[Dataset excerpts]

>>>>>

Lemma progress_refl b : broker_ok b -> progress b b.
Proof. intros Hok. split; [done|]. split; [by intros t n|]. split; reflexivity. Qed.
Lemma progress_trans b1 b2 b3 : progress b1 b2 -> progress b2 b3 -> progress b1 b3.
Proof.
  intros (_ & Ht & Ha & Hg) (Hok & Ht' & Ha' & Hg'). split; [done|].
  split; [intros t n ?; by apply Ht', Ht|]. split; by etransitivity.
Qed.

Definition goes {S A} (view : S -> Broker) (m : SM S ConnectionError A) (P : A -> S -> Prop) (st : S) : Prop :=
  wp m (fun a st' => progress (view st) (view st') /\ P a st') (fun _ st' => progress (view st) (view st')) st.
Definition anything {S A} : A -> S -> Prop := fun _ _ => True.

Section rules.
Context {S : Type} (view : S -> Broker).
Implicit Types st : S.

Lemma goes_ret {A} (a : A) (P : A -> S -> Prop) st : broker_ok (view st) -> P a st -> goes view (ret a) P st.
Proof. intros Hok HP. split; [by apply progress_refl|done]. Qed.
Lemma goes_throw {A} e (P : A -> S -> Prop) st : broker_ok (view st) -> goes view (throw e) P st.
Proof. intros Hok. by apply progress_refl. Qed.
Lemma goes_bind {A B} (m : SM S ConnectionError A) (k : A -> SM S ConnectionError B) P Q st :
  goes view m P st ->
  (forall a st', progress (view st) (view st') -> P a st' -> goes view (k a) Q st') ->
  goes view (bind m k) Q st.
Proof.
  unfold goes. intros Hm Hk. apply wp_bind. eapply wp_mono; [exact Hm| |done]. intros a st' [Hp HP].
  eapply wp_mono; [by apply Hk| |]; cbv beta.
  - intros b st'' [? ?]. split; [by eapply progress_trans|done].
  - intros e st'' ?. by eapply progress_trans.
Qed.
Lemma goes_mono {A} (m : SM S ConnectionError A) (P Q : A -> S -> Prop) st :
  goes view m P st -> (forall a st', progress (view st) (view st') -> P a st' -> Q a st') -> goes view m Q st.
Proof. intros Hm HPQ. eapply wp_mono; [exact Hm| |done]. intros a st' [? ?]. split; [done|by apply HPQ]. Qed.
Lemma goes_reject_if c e (P : unit -> S -> Prop) st :
  broker_ok (view st) -> (c = false -> P tt st) -> goes view (reject_if c e) P st.
Proof. intros Hok HP. unfold reject_if. destruct c; [by apply goes_throw|by apply goes_ret; [|apply HP]]. Qed.
Lemma goes_ok_or {A} (o : option A) e (P : A -> S -> Prop) st :
  broker_ok (view st) -> (forall a, o = Some a -> P a st) -> goes view (ok_or o e) P st.
Proof. intros Hok HP. unfold ok_or. destruct o; [by apply goes_ret; [|apply HP]|by apply goes_throw]. Qed.
Lemma goes_get st : broker_ok (view st) -> goes view get (fun a st' => a = st /\ st' = st) st.
Proof. intros Hok. split; [by apply progress_refl|done]. Qed.
(** Loops. *)
Lemma goes_for_each {A} (xs : list A) (body : A -> SM S ConnectionError unit) (I : S -> Prop) st :
  broker_ok (view st) -> I st ->
  (forall x st', x ∈ xs -> broker_ok (view st') -> I st' -> goes view (body x) (fun _ => I) st') ->
  goes view (for_each xs body) (fun _ => I) st.
Proof.
  revert st. induction xs as [|x xs IH]; intros st Hok HI Hbody; [by apply goes_ret|]. cbn [for_each].
  eapply goes_bind; [apply Hbody; [left|done|done]|]. intros [] st' Hp HI'. apply IH; [apply Hp|done|].
  intros y st'' Hy. apply Hbody. by right.
Qed.
Lemma goes_map_m {A B} (xs : list A) (body : A -> SM S ConnectionError B) (P : B -> Prop) st :
  broker_ok (view st) ->
  (forall x st', x ∈ xs -> broker_ok (view st') -> goes view (body x) (fun y _ => P y) st') ->
  goes view (map_m body xs) (fun ys _ => Forall P ys) st.
Proof.
  revert st. induction xs as [|x xs IH]; intros st Hok Hbody; [by apply goes_ret|]. cbn [map_m].
  eapply goes_bind; [apply Hbody; [left|done]|]. intros y st' Hp HP. eapply goes_bind.
  { apply IH; [apply Hp|]. intros z st'' Hz. apply Hbody. by right. }
  intros ys st'' Hp' HPs. apply goes_ret; [apply Hp'|]. by constructor.
Qed.
End rules.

<<<<<

> [Problem to work on]:
Above are the records; print exactly the lines from the line with "Proof. intros Hm" to the line with "broker_ok (view st) -> I st ->", including both, and nothing else.

> [Your response]:
Proof. intros Hm HPQ. eapply wp_mono; [exact Hm| |done]. intros a st' [? ?]. split; [done|by apply HPQ]. Qed.
Lemma goes_reject_if c e (P : unit -> S -> Prop) st :
  broker_ok (view st) -> (c = false -> P tt st) -> goes view (reject_if c e) P st.
Proof. intros Hok HP. unfold reject_if. destruct c; [by apply goes_throw|by apply goes_ret; [|apply HP]]. Qed.
Lemma goes_ok_or {A} (o : option A) e (P : A -> S -> Prop) st :
  broker_ok (view st) -> (forall a, o = Some a -> P a st) -> goes view (ok_or o e) P st.
Proof. intros Hok HP. unfold ok_or. destruct o; [by apply goes_ret; [|apply HP]|by apply goes_throw]. Qed.
Lemma goes_get st : broker_ok (view st) -> goes view get (fun a st' => a = st /\ st' = st) st.
Proof. intros Hok. split; [by apply progress_refl|done]. Qed.
(** Loops. *)
Lemma goes_for_each {A} (xs : list A) (body : A -> SM S ConnectionError unit) (I : S -> Prop) st :
  broker_ok (view st) -> I st ->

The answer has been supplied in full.